I don't think an electric motor has any more torque per se than a gasoline or diesel loco at a given rpm.    A transmission allows the operator to adjust the motor torque to the required speed/load.

As for hybrids always starting with the electric motor, that is simply software.    They are p rogrammed to use the battery first before going to gas to increase the rated gas mileage.    So if the battery has any charge, the program uses the electric motor until it is below usable level.      This process gives them the best gas mileage short term since it uses electric power first.

prrjim posted:

I don't think an electric motor has any more torque per se than a gasoline or diesel loco at a given rpm.    A transmission allows the operator to adjust the motor torque to the required speed/load.

As for hybrids always starting with the electric motor, that is simply software.    They are p rogrammed to use the battery first before going to gas to increase the rated gas mileage.    So if the battery has any charge, the program uses the electric motor until it is below usable level.      This process gives them the best gas mileage short term since it uses electric power first.

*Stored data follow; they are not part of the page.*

Lemma linked_leave s ns w ps i l k c n p :
  guarded s ns -> linked s w ps -> t_code s !! i = Some (Leaving l k) -> ps !! i = Some p ->
  disciplined (held i (crit_render_ s)) (held i (crit_capture_ s)) n (Leaving l k) ->
  Leave i (critical s l) = Ok c ->
  exists w' ps', rtc (runs mem) w w' /\ linked (with_lock l c i k s) w' ps'.
Proof.
  intros G H Ek Ep D E. assert (Hi : (i < length (t_code s))%nat) by by eapply lookup_lt_Some.
  assert (Same : w_calls w = concat (<[i := p]> ps)) by (rewrite list_insert_id by done; apply H).
  pose proof (lk_thread _ _ _ H i _ p Ek Ep) as Hp. destruct l; cbn [critical] in E.
  - exists w, (<[i := p]> ps). split; [done|].
    apply (linked_moved s w ps _ _ i k p H); cbn; try done; [apply H| |by auto].
    destruct (held i (crit_capture_ s)); [|done]. destruct p as [|a [|]]; [done| |done].
    destruct Hp as [Hr Hk]. destruct (code_of_shape a Hr) as [k' [Es|Es]], Hk as [Ea|Ea]; congruence.
  - inversion D as [| | | |r m n' k0 D' Er Em|]; subst.
    destruct (Leave_held i _ m _ (eq_sym Em) (gd_capture _ _ G)) as (c' & E' & Hc & Hh & Ho).
    rewrite E in E'. injection E' as <-. rewrite <- Em in Hp. destruct m as [|m].
    + destruct Hp as (a & -> & Hp). cbn [finish] in Hp.
      destruct (run mem a (w_control w)) as [[[err g'] next]|f] eqn:Er'; [|done].
      destruct Hp as (k' & Ek' & Hk'). injection Ek' as <- <-.
      destruct (concat_at ps i [a] next Ep) as [E1 E2].
      exists (World (w_blocks w + blocks a) (t_control s) (concat (<[i := next]> ps))), (<[i := next]> ps). split.
      { apply rtc_once. pose proof (lk_calls _ _ _ H) as Ec. destruct w as [nb g0 calls]. cbn in *.
        rewrite Ec, E1, E2. by apply (runs_section mem nb g0 (t_control s) err). }
      apply (linked_moved s w ps _ _ i k next H); cbn; try done.
      * by rewrite Hh.
      * intros j Hj. split; [by apply Ho|]. left. apply (held_alone i); [lia|done].
    + exists w, (<[i := p]> ps). split; [done|]. apply (linked_moved s w ps _ _ i k p H); cbn; try done.
      * intros ->. by cbn in Hh.
      * by rewrite Hh.
      * intros j Hj. by rewrite (Ho j Hj); auto.
Qed.

(** Every move is at most one section of the interleaving. *)
Lemma linked_move s ns w ps s' : guarded s ns -> linked s w ps -> moves s s' ->
  exists w' ps', rtc (runs mem) w w' /\ linked s' w' ps'.
Proof.
  intros G H [i M]. unfold move in M. destruct (t_code s !! i) as [k|] eqn:Ek; [|done].
  assert (Hi : (i < length (t_code s))%nat) by by eapply lookup_lt_Some.
  destruct (guarded_bound s ns i k G Ek) as (n & En & D).
  destruct (linked_sections s w ps i k H Ek) as (p & Ep & Hp).
  assert (Same : w_calls w = concat (<[i := p]> ps)) by (rewrite list_insert_id by done; apply H).
  destruct k as [err|l k|l k|f]; [done| | |].
  - injection M as M. destruct (Enter i (critical s l)) as [c|] eqn:E; [|done]. injection M as <-.
    exists w, (<[i := p]> ps). split; [done|]. by apply (linked_enter s ns w ps i l k c p).
  - apply bind_inv in M as (c & E & M). injection M as <-.
    by apply (linked_leave s ns w ps i l k c n p).
  - apply bind_inv in M as ([g k] & E & M). injection M as <-. exists w, (<[i := p]> ps). split; [done|].
    assert (Hh : exists m, held i (crit_capture_ s) = S m) by (inversion D; subst; by eexists).
    destruct Hh as [m Hm]. rewrite Hm in Hp. apply (linked_moved s w ps _ _ i k p H); cbn; try done.
    + intros Ec. by rewrite Ec in Hm.
    + rewrite Hm. destruct Hp as (c & -> & Hp). exists c. split; [done|]. cbn [finish] in Hp. by rewrite E in Hp.
    + intros j Hj. split; [done|]. left. apply (held_alone i); [lia|done].
Qed.
(** Calls with arguments that are rejected take no lock. *)
Definition pending (c : api_call) : list api_call := if returned (code_of mem c) then [] else [c].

Maximum torque for an electric motor is at stall. Once it starts spinning, torque falls off. Thats why a lower horsepower Tesla can blow away a supercar with 2-3 times the horsepower in the quarter mile.

Pete

prrjim posted:

I don't think an electric motor has any more torque per se than a gasoline or diesel loco at a given rpm.    A transmission allows the operator to adjust the motor torque to the required speed/load.

The WHOLE point in using electric motors in final drive for the propulsion of heavy equipment is that by using volts/amps via an electric motor, you are essentially giving the vehicle an infinitely variable transmission.